We are more than halfway through June and it terms of games played, the 2018 baseball season is rapidly approaching its mid-point. Naturally, that means the time has begun to start speculating about the various trade scenarios that could occur this summer. The Milwaukee Brewers find themselves in a familiar position - first place in their division to start June for the third time in the last five seasons, including last year following the franchise’s brief rebuilding period during 2015-16.
As I’m sure you’ll recall, 2017’s unexpected success led to an almost unending stream of rumors leading up to the non-waiver trade deadline. With the National League’s best record at 42-28 entering play today, we should expect more of the same headlines to surround the Cream City Nine this summer. Over the weekend, Ken Rosenthal of Fox Sports and The Athletic took a moment to discuss how Milwaukee is expected to proceed over the next several weeks:
“Rival executives anticipate the Brewers will be aggressive pursuing a starting pitcher, but two up-the-middle positions - shortstop and catcher - remain unstable. The Brewers are unlikely to be a player for Manny Machado, but Orlando Arcia came into Spring Training out of shape in the opinion of some with the club, and remains an offensive liability. One alternative, Tyler Saladino, is out with a sprained left ankle. Another, Brad Miller, is playing shortstop again at AAA. At catcher, the Brewers are getting surprisingly good production from their new backup, Erik Kratz. Only problem is, Kratz is 38 years old.”
The Brewers have already been speculatively linked to one notable starter this weekend - Mets ace Jacob deGrom. An acquisition of that magnitude would obviously come at a high price, of course; Milwaukee would assuredly have to part with top prospect Keston Hiura in the deal along with two or three other noteworthy minor leaguers. Other, less expensive options the team could pursue include Cole Hamels, Tyson Ross, J.A. Happ, Dan Straily, Clayton Richard, Dylan Bundy, and Kevin Gausman. (Chris Archer was oft-linked to the club this past winter, but he’s had a subpar season and is currently on the disabled list, and may not be ready to return until after the All-Star break.)
In the meantime, the Brewers continue to get solid-enough production from their starting staff. Entering today’s action, Milwaukee ranked #13 in baseball with a collective 3.93 ERA from their initial out-getters, with Junior Guerra, Chase Anderson, Jhoulys Chacin, and Brent Suter taking the most regular turns throughout the season. Zach Davies has struggled and is currently on the shelf with a rotator cuff issue; along with him on the disabled list is veteran Wade Miley, recovering from a strained oblique. Both pitchers are scheduled to begin rehab assignments this week and could return to active duty in July. Freddy Peralta and Brandon Woodruff have both also made some starts for the big league team while shuttling back-and-forth to AAA; the team has Aaron Wilkerson and Alec Asher on the 40 man roster as well, and prospect Corbin Burnes is pitching in AAA.

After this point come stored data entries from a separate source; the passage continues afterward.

(** C10. [compatible_room] is total on [None]: [None] is read as the empty
    string, so a missing room category is never compatible and a missing
    course category is compatible exactly with rooms that signal classroom
    or hall. *)
Theorem compatible_room_None :
  (∀ r : option string,
     compatible_room None r = compatible_room (Some "") r)
  ∧ (∀ c : option string,
       compatible_room c None = compatible_room c (Some ""))
  ∧ (∀ c : option string, compatible_room c None = false)
  ∧ (∀ r : string,
       compatible_room None (Some r) = signals_classroom r || signals_hall r).
Proof.
  split; [|split; [|split]].
  - reflexivity.
  - reflexivity.
  - intros c. unfold compatible_room. cbn [or_empty lower].
    rewrite !contains_empty by discriminate.
    by rewrite !andb_false_r.
  - intros r. unfold compatible_room, signals_classroom, signals_hall, signals.
    rewrite or_empty_Some. cbn [or_empty lower].
    rewrite !contains_empty by discriminate. cbn [andb].
    by destruct (contains "classroom" (lower r) || contains "hall" (lower r)).
Qed.

(** ** The course map *)

Lemma courses_step_keeps_lecture (courses : gmap string course_info) r cid info :
  courses !! cid = Some info → c_type info = "lecture" →
  courses_step courses r !! cid = Some info.
Proof.
  intros Hget Hty. unfold courses_step.
  destruct (String.eqb (safe_str (CourseID r)) ""); [done|].
  destruct (decide (safe_str (CourseID r) = cid)) as [->|Hne].
  - rewrite Hget, Hty. done.
  - destruct (courses !! safe_str (CourseID r)) as [info'|].
    + destruct (String.eqb (c_type info') "lecture"); [done|].
      by rewrite lookup_insert_ne.
    + by rewrite lookup_insert_ne.
Qed.
(** ** The growth loop *)

(** One pass of [for cell in self.__pool] in [tumourGrowth]. *)
Definition divide_attempt (p : CancerSimulatorParameters) (step : nat)
    (acc : Z * list coord * CancerSimulator * py_generator) (cell : coord)
  : result (Z * list coord * CancerSimulator * py_generator) :=
  let '(mutation_counter, temp_pool, st, g) := acc in
  neigh ← neighbours st cell;
  match neigh with
  | [] => Ok (mutation_counter, temp_pool, st, g)
  | _ :: _ =>
      c ← mtx_get (mtx st) cell;
      if member c (benefitial_mutation st) then
        let '(u, g) := prng_random g in
        if float_lt u (advantageous_division_probability p)
        then division p cell true neigh step mutation_counter temp_pool st g
        else Ok (mutation_counter, temp_pool, st, g)
      else
        let '(u, g) := prng_random g in
        if float_lt u (division_probability p)
        then division p cell false neigh step mutation_counter temp_pool st g
        else Ok (mutation_counter, temp_pool, st, g)
  end.

Fixpoint for_each {S A} (body : S -> A -> result S) (l : list A) (s : S) : result S :=
  match l with
  | [] => Ok s
  | x :: l' => s' ← body s x; for_each body l' s'
  end.

(** The body of [for step in range(number_of_generations)] up to and
    including the second record of the population size. *)
Definition generation (p : CancerSimulatorParameters) (step : nat)
    (mutation_counter : Z) (st : CancerSimulator) (g : py_generator)
  : result (Z * CancerSimulator * py_generator) :=
  let '(shuffled, g) := shuffle (pool st) g in
  let st := set_pool st shuffled in
  '(mutation_counter, temp_pool, st, g) ←
    for_each (divide_attempt p step) (pool st) (mutation_counter, [], st, g);
  let st := set_pool st (pool st ++ temp_pool) in
  let st := set_growth_plot_data st (growth_plot_data st ++ [length (pool st)]) in
  '(st, g) ← deathStep p step st g;
  let st := set_growth_plot_data st (growth_plot_data st ++ [length (pool st)]) in
  Ok (mutation_counter, st, g).

(** Binding the arguments of a call [self.method(arguments)] to a method
    declared with [parameters] names after [self]: a different number of
    arguments raises [TypeError], and the body does not run. *)
Definition bind_arguments (parameters : nat) (arguments : list Z) : result unit :=
  if (length arguments =? parameters)%nat then Ok () else Raise TypeError.

(** [def mutation_reconstruction(self)]. *)
Definition mutation_reconstruction_parameters : nat := 0.

(** [[self.mutation_reconstruction(self.__mtx[i]) for i in self.__pool]]. *)
Fixpoint reconstruct_each (fuel : nat) (st : CancerSimulator) (l : list coord)
  : result (list (list (list Z))) :=
  match l with
  | [] => Ok []
  | i :: l' =>
      c ← mtx_get (mtx st) i;
      _ ← bind_arguments mutation_reconstruction_parameters [c];
      r ← mutation_reconstruction fuel st;
      rest ← reconstruct_each fuel st l';
      Ok (r :: rest)
  end.

(** The block under [if step == self.parameters.number_of_generations-1]. *)
Definition final_generation (fuel : nat) (p : CancerSimulatorParameters)
    (st : CancerSimulator) (np : np_generator)
  : result (list (Z * Q) * np_generator) :=
  DNA ← reconstruct_each fuel st (pool st);
  bulk_vaf ← bulk_seq DNA;
  Ok (increase_mut_number p bulk_vaf np).

Fixpoint growth_loop (fuel : nat) (p : CancerSimulatorParameters) (steps : list nat)
    (mutation_counter : Z) (st : CancerSimulator) (g : py_generator) (np : np_generator)
  : result (option (list (Z * Q)) * CancerSimulator * py_generator * np_generator) :=
  match steps with
  | [] => Ok (None, st, g, np)
  | step :: rest =>
      '(mutation_counter, st, g) ← generation p step mutation_counter st g;
      if (step =? number_of_generations p - 1)%nat then
        '(bulk_vaf, np) ← final_generation fuel p st np;
        Ok (Some bulk_vaf, st, g, np)
      else growth_loop fuel p rest mutation_counter st g np
  end.

(** [CancerSimulator.tumourGrowth], the definition that is in force (the
    second one of the class body): [mutation_counter=1] whatever the mode.
    A loop that ends without [return] gives [None]. *)
Definition tumourGrowth (fuel : nat) (p : CancerSimulatorParameters)
    (st : CancerSimulator) (g : py_generator) (np : np_generator)
  : result (option (list (Z * Q)) * CancerSimulator * py_generator * np_generator) :=
  growth_loop fuel p (seq 0 (number_of_generations p)) 1 st g np.

(** The counter the first definition of [tumourGrowth] in the class body
    starts from. *)
Definition mutation_counter_of_first_definition (m : multiplicity) : Z :=
  match m with single => 1 | double => 2 end.

(** The start of [CancerSimulator.run]: the seed cells, the ledger and the
    pool of the chosen mode. *)
Definition seed_cells (p : CancerSimulatorParameters) (st : CancerSimulator)
  : result CancerSimulator :=
  let matrix_size := inject_Z (matrix_size p) in
  match tumour_multiplicity p with
  | single =>
      let initLoc := (py_int (matrix_size * (5 # 10)), py_int (matrix_size * (5 # 10)))%Q in
      m ← mtx_set (mtx st) initLoc 1;
      Ok (set_pool (set_mut_container (set_mtx st m) [(0, 0); (0, 1)]) [initLoc])
  | double =>
      let initLoc := (py_int (matrix_size * (45 # 100)), py_int (matrix_size * (5 # 10)))%Q in
      let secondinitLoc := (py_int (matrix_size * (65 # 100)), py_int (matrix_size * (51 # 100)))%Q in
      m ← mtx_set (mtx st) initLoc 1;
      m ← mtx_set m secondinitLoc 2;
      Ok (set_pool (set_mut_container (set_mtx st m) [(0, 0); (0, 1); (0, 2)])
            [initLoc; secondinitLoc])
  end.

Section Run.

(** The stream of raw draws [prng.seed(seed)] selects. *)
Variable seed_stream : Z -> nat -> Z.

(** [prng.seed(seed)] sets the state of [random]'s generator and of no
    other. *)
Definition prng_seed (seed : Z) : py_generator :=
  {| py_draws := seed_stream seed; py_pos := O |}.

At shortstop, the Brewers have received the worst offensive production of any team in the big leagues this season with a collective 44 wRC+. Orlando Arcia has already been sent down once this year and is only in the big leagues right now out of necessity; his replacement Tyler Saladino suffered a gruesome ankle injury less than a week after seizing the everyday job from Milwaukee’s former top prospect. Brad Miller was acquired last week and is re-acclimating himself at shortstop in AAA after spending the bulk of his time at first base with the Rays this season; he’s a defensive liability, but the 108 wRC+ he posted in 48 games with Tampa Bay prior to the trade is some 70% better than the offensive production that Arcia has provided this season. If Miller doesn’t prove to be a panacea, other possible trade targets could include Jordy Mercer, Freddy Galvis, or Jose Iglesias. According to Rosenthal, the Brewers are not expected to get involved in the frenzy for rental Manny Machado, whose price could be prohibitive considering he’ll provide only three months of production before reaching free agency.
Behind the plate, Milwaukee ranks 18th in baseball with a cumulative 74 wRC+ from their catching group. But a lot of that is thanks to the recent work of Erik Kratz, who has breathed some offensive life into the position since joining the club a few weeks ago. Kratz is a 38 year old journeyman who was in AAA before the Brewers traded for him, so it’s reasonable to question whether or not he’ll be able to keep up this pace at the plate. Regular catcher Manny Pina has only been able to muster a 64 wRC+ thus far, although his .233 BABIP and 37.1% hard contact rate could perhaps point to some positive regression on the horizon. J.T. Realmuto is the most attractive option who figures to change teams this summer, but he will also come with a premium price tag. Wilson Ramos, A.J. Ellis, Francisco Cervelli, and Jonathan Lucroy are other options expected to be on the market. The Brewers also have former big leaguer Christian Bethancourt tearing the cover off the ball down in AAA; he’s hit .311/.351/.484 with eight home runs in 205 plate appearances for the Sky Sox this year and is considered one of the top defensive backstops in all of baseball.